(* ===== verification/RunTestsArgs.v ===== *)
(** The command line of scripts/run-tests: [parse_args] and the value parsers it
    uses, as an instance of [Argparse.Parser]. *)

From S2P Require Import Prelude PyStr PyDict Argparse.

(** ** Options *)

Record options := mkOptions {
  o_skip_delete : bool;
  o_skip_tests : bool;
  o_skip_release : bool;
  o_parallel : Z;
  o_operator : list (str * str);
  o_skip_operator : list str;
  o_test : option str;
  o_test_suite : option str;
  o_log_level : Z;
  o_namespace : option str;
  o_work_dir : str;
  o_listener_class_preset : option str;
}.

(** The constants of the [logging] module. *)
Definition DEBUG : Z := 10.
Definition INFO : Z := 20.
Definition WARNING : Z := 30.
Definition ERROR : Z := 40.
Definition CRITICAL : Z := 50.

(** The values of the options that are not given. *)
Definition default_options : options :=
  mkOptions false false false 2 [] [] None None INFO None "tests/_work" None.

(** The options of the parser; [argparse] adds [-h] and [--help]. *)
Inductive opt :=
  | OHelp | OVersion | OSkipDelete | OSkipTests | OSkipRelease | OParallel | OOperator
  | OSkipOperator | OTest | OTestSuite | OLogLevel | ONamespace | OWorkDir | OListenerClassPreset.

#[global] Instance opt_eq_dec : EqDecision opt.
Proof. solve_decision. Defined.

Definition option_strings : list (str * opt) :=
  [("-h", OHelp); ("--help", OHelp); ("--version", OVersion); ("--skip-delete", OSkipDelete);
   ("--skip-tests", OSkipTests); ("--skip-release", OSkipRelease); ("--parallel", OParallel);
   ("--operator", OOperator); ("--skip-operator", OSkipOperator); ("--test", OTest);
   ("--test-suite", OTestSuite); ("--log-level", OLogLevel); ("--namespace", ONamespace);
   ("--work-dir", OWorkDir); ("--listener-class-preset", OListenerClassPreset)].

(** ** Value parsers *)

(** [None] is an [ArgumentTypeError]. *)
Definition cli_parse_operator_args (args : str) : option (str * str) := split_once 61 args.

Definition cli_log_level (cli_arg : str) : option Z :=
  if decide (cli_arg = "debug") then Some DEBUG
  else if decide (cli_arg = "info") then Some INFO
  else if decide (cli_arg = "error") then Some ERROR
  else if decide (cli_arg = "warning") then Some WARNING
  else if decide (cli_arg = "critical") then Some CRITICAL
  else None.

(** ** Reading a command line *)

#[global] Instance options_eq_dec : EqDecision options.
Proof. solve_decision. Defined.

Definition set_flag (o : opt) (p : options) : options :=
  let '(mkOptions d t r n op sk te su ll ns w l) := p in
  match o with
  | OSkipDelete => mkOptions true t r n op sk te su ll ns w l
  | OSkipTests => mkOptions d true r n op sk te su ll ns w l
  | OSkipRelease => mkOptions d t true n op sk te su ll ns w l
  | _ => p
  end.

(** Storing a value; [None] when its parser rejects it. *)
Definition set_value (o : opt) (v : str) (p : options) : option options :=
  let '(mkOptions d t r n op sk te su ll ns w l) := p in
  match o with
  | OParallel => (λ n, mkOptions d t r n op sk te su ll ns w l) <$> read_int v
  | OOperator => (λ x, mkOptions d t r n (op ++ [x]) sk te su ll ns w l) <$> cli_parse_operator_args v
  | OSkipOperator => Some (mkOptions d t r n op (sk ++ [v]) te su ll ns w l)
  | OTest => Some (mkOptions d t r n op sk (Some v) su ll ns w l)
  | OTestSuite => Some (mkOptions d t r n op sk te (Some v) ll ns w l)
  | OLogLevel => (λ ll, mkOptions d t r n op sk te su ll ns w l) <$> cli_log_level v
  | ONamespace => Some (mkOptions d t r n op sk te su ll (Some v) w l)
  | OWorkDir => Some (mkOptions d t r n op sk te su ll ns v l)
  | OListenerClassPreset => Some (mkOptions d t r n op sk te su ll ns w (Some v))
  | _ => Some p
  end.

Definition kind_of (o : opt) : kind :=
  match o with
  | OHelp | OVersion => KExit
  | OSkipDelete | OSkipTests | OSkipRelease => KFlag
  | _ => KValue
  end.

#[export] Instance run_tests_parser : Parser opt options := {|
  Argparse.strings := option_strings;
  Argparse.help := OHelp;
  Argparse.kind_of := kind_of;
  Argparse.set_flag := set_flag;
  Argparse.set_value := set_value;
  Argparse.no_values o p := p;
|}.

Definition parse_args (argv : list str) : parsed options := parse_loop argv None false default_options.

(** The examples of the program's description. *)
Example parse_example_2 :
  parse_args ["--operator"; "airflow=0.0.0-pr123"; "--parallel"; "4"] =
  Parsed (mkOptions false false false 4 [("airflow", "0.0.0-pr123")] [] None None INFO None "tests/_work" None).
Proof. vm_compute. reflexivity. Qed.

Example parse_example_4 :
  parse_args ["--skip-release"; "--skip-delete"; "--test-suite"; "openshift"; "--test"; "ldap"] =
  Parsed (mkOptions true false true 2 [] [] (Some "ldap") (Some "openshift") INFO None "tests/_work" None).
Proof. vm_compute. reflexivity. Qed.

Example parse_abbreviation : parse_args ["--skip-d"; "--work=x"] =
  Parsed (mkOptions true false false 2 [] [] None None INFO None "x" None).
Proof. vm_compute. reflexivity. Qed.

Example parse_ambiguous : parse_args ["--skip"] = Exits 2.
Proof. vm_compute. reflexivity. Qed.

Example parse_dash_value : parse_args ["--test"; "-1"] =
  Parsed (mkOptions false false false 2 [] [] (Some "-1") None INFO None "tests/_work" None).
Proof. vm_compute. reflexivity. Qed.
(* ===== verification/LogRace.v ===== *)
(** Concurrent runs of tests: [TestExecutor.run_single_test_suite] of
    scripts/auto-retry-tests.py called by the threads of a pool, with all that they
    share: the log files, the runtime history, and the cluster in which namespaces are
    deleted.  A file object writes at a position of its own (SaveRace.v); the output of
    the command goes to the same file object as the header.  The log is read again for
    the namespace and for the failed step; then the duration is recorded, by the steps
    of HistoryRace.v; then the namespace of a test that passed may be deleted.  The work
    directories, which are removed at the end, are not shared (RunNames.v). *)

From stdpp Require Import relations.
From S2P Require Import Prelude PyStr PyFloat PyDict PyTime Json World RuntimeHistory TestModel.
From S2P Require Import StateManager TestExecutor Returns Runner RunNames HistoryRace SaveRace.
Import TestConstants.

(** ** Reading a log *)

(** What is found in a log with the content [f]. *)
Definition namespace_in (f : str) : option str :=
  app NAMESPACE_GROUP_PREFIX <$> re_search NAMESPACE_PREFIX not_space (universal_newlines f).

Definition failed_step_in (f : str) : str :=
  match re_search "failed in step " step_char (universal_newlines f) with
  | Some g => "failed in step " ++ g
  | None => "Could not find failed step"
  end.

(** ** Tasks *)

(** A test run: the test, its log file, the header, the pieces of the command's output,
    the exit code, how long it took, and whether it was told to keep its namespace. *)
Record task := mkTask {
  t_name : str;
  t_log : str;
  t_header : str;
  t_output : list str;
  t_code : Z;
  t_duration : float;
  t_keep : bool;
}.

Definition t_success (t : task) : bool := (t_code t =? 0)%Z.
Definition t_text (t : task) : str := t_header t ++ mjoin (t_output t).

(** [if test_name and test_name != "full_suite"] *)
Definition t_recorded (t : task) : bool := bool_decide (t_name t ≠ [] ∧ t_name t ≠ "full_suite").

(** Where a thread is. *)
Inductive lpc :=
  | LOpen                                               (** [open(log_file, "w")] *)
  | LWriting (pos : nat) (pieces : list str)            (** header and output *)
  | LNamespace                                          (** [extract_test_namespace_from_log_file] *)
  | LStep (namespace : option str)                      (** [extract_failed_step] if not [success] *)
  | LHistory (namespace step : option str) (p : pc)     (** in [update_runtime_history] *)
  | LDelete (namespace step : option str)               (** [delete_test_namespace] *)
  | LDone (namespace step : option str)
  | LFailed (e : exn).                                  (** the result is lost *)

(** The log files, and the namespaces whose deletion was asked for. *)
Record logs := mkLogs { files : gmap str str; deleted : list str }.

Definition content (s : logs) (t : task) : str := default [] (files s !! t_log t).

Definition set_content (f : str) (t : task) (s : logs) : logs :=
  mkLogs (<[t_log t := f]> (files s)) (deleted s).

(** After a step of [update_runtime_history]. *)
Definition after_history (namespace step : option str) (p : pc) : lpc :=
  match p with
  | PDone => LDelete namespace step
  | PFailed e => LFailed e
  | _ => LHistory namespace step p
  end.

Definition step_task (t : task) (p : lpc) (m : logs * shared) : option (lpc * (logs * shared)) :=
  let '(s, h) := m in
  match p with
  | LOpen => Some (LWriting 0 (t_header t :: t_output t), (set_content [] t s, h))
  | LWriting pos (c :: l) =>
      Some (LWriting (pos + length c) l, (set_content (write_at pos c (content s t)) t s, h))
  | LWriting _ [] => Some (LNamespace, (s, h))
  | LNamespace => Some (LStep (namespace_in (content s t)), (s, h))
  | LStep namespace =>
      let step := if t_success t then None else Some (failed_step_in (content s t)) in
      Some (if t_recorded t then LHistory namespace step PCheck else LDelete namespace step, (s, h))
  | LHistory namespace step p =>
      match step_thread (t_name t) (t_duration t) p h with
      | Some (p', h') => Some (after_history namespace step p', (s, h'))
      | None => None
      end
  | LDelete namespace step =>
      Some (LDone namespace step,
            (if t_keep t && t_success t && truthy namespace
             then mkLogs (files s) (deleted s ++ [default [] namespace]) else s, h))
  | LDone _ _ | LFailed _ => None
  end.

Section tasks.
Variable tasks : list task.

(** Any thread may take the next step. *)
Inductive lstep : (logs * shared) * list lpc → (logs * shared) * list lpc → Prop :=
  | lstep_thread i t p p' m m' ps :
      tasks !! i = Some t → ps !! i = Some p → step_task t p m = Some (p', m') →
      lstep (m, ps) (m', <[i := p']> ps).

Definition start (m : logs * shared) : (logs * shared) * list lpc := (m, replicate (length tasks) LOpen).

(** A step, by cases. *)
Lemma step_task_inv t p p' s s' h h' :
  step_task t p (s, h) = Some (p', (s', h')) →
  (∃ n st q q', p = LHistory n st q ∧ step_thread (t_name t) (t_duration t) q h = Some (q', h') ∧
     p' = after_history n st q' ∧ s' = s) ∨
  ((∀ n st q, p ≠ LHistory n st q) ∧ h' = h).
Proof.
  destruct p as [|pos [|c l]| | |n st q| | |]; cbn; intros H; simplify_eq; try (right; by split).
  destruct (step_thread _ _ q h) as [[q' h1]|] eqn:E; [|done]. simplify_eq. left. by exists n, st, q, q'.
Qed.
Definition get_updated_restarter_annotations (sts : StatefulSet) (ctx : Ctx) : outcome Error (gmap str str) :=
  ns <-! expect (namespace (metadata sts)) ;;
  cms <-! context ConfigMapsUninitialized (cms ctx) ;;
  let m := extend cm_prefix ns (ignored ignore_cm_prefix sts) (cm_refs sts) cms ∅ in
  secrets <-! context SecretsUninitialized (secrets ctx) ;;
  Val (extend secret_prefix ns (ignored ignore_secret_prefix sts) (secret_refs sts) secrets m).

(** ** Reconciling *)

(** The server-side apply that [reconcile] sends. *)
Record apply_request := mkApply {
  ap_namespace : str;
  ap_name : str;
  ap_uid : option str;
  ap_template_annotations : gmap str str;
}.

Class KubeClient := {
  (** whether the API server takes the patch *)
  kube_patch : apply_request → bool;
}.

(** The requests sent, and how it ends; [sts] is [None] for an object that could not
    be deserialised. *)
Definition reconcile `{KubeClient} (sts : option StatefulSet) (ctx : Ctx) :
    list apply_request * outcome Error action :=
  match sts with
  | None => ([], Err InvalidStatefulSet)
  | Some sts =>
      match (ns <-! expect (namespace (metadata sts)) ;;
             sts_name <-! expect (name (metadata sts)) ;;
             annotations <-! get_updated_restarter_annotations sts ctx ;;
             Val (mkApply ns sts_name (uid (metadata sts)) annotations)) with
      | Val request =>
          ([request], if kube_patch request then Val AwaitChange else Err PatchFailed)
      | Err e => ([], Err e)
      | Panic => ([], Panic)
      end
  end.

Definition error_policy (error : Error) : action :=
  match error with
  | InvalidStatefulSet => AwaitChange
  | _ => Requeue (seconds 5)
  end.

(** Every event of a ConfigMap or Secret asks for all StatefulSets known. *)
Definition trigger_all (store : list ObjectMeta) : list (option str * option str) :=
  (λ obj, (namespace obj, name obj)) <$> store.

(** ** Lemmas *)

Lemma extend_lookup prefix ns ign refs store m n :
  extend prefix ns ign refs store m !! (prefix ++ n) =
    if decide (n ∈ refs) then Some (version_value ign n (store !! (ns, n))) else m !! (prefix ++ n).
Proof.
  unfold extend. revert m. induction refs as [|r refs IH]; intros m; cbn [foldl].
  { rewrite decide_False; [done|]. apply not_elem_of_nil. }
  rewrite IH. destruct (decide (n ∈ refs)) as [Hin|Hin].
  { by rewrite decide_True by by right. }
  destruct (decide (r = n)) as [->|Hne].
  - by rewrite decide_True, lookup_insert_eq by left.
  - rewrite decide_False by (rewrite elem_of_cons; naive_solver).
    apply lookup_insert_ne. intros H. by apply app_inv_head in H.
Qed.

▶ _WHAT YOU WILL DO_
Return word for word the lines above from the line with "(** ** Reconciling *)" to the line with "(** whether the", including both and leaving out all others.

▶ _ANSWER TO THE PROBLEM_
(** ** Reconciling *)

(** The server-side apply that [reconcile] sends. *)
Record apply_request := mkApply {
  ap_namespace : str;
  ap_name : str;
  ap_uid : option str;
  ap_template_annotations : gmap str str;
}.

Class KubeClient := {
  (** whether the API server takes the patch *)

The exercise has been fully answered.